Quaint streets in Dorset
Expect lots of traditional stoned houses and quaint villages along the Jurassic Coas

Corfe Castle

Take a little detour inland to visit Corfe Castle. The ruins of this fortification stand above the village of the same name, which has a handful of pubs and small tea houses, perfect for an afternoon tea with scones, cream and jam. The old defensive castle, which dates from Roman times, is one of the most popular National Trust sites in the country.

Corfe Castle Jurassic Coast Road Trip
The remains of Corfe Castle, built in the 11th century by William the Conqueror

Kimmeridge Bay

This tiny fishing village is actually on private land. This means you must pay an entrance/parking fee to drive down here. The rocks stretch out into the water, and it’s one of the most popular spots to look for fossils on the beach, thanks to the continual erosion of the cliffs here. While many people do skip Kimmeridge because of the cost and it being a little bit of a detour, it is one of my favourite beautiful places to spend a few hours along the Jurrasic Coast.

The Etches Collection museum nearby houses some of the more significant and more impressive fossil findings from the bay. While it’s certainly interesting, you’ll want to factor in the £9 entrance fee and consider if you’d prefer to go to the more extensive and slightly lower-priced museum in Lyme Regis instead.

Kimmeridge Bay, Jurassic Coast
I adore Kimmeridge Bay; it’s a place of happy childhood memories

Lulworth Cove

One of the Jurrasic Coast’s most famous locations and photo spots, Lulworth Cove is the perfect place to park up and enjoy a swim on the pebble beach, followed by lunch in a traditional stone-built pub. Afterwards, take the short one-mile walk along the cliffs to Durdle Door – without a doubt, the ‘poster child’ of this region.

Durdle Door
The limestone arch of Durdle Door is the Jurassic Coast’s Poster Child

Man O’War Beach & Durdle Door

The water at Man O’War looks more like the Med than England on a decent day, making it one of the best beach destinations in the country. This means the beaches can be crowded in summer when everyone descends to Dorset to visit one of the most famed spots on the Jurassic Coast.

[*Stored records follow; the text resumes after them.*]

(** * Faculty-roster extraction: the row classifier, the field-inference
    engine, the experience normalizer and the per-institution assembler
    of [extraction.py], embedded as Rocq functions and verified.

  Python [str] values are modelled as [string]s whose characters are
  the code points U+0000 .. U+00FF; character classes ([str.isspace],
  [\d], [\w], [str.lower]) are the ones Python uses on that range.
  Python [int]s are [Z]. *)

From Stdlib Require Import Bool Arith ZArith NArith List Lia.
From Stdlib Require Import Strings.Ascii Strings.String.
From Stdlib Require Import Numbers.DecimalString DecimalPos.
From Stdlib Require Import Sorting.Permutation Sorting.Sorted.
From Stdlib Require Import QArith.
Import ListNotations.

Open Scope bool_scope.
Open Scope string_scope.
Open Scope Z_scope.

(* ================================================================== *)
(** * Characters *)

Module Char.

Definition code (c : ascii) : N := N_of_ascii c.

Definition between (lo hi : N) (c : ascii) : bool :=
  ((lo <=? code c) && (code c <=? hi))%N.

(** [\d] and the characters [int()] reads: 0-9. *)
Definition is_digit (c : ascii) : bool := between 48 57 c.

(** [[a-z]], [[A-Z]], [[a-zA-Z]]. *)
Definition is_lower_az (c : ascii) : bool := between 97 122 c.
Definition is_upper_az (c : ascii) : bool := between 65 90 c.
Definition is_alpha (c : ascii) : bool := is_lower_az c || is_upper_az c.

(** [str.isspace] and [\s]: TAB, LF, VT, FF, CR, FS, GS, RS, US, SPACE,
    NEL (U+0085) and NBSP (U+00A0). *)
Definition is_space (c : ascii) : bool :=
  between 9 13 c || between 28 32 c || (code c =? 133)%N || (code c =? 160)%N.

(** [\w]: alphanumeric code points and the underscore. *)
Definition is_word (c : ascii) : bool :=
  is_digit c || is_alpha c || (code c =? 95)%N
  || (code c =? 170)%N || (code c =? 181)%N || (code c =? 186)%N
  || between 178 179 c || (code c =? 185)%N || between 188 190 c
  || between 192 214 c || between 216 246 c || between 248 255 c.

(** One character of [str.lower]. *)
Definition lower (c : ascii) : ascii :=
  if is_upper_az c || between 192 214 c || between 216 222 c
  then ascii_of_N (code c + 32) else c.

(** One character of [str.upper], for the letters whose capital is again
    below U+0100 (the capitals of U+00B5, U+00DF and U+00FF are not; none
    of them is "M" or "F", the only values [upper()] is compared with). *)
Definition upper (c : ascii) : ascii :=
  if is_lower_az c || between 224 246 c || between 248 254 c
  then ascii_of_N (code c - 32) else c.

Definition digit_value (c : ascii) : Z := Z.of_N (code c) - 48.

End Char.

(* ================================================================== *)
(** * Strings: the [str] methods the program calls *)

Module Str.

Definition is_empty (s : string) : bool :=
  match s with "" => true | _ => false end.

Fixpoint map (f : ascii -> ascii) (s : string) : string :=
  match s with
  | "" => ""
  | String c r => String (f c) (map f r)
  end.

Fixpoint forallb (p : ascii -> bool) (s : string) : bool :=
  match s with
  | "" => true
  | String c r => p c && forallb p r
  end.

Fixpoint existsb (p : ascii -> bool) (s : string) : bool :=
  match s with
  | "" => false
  | String c r => p c || existsb p r
  end.

(** [s.lower()], [s.upper()]. *)
Definition lower (s : string) : string := map Char.lower s.
Definition upper (s : string) : string := map Char.upper s.

(** [s.replace(a, b)] for one-character [a] and [b]. *)
Definition replace (a b : ascii) (s : string) : string :=
  map (fun c => if Ascii.eqb c a then b else c) s.

(** [s.lstrip()], [s.rstrip()], [s.strip()]. *)
Fixpoint lstrip (s : string) : string :=
  match s with
  | "" => ""
  | String c r => if Char.is_space c then lstrip r else s
  end.

Fixpoint rstrip (s : string) : string :=
  match s with
  | "" => ""
  | String c r =>
      match rstrip r with
      | "" => if Char.is_space c then "" else String c ""
      | r' => String c r'
      end
  end.

Definition strip (s : string) : string := rstrip (lstrip s).

(** [len(s)] as a Python integer. *)
Definition len (s : string) : Z := Z.of_nat (String.length s).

Durdle Door itself, an impressive limestone arch that reaches into the sea, attracts droves of photographers. It’s not just because of its dramatic location but also because of the pretty bay backed by white cliffs. Expect to spend a good few hours here, although the crowds can be intense in Summer as it’s a popular UK staycation destination.

Man O' War Beach in Dorset
Man O’ War Beach is one of Dorset’s best

Isle of Portland

The Isle of Portland gained some international fame as Great Britain hosted part of the Olympics here in 2012. This was the location where many of the UK’s water adventure activities competed.

The limestone island juts out from the mainland with a spectacular arc of sand. From the top of the hill, the views are even more impressive. This is technically the most southern point of Dorset, and on a clear day, you can see for miles. There’s not much to visit in the town, so this is more of a beach and views stop.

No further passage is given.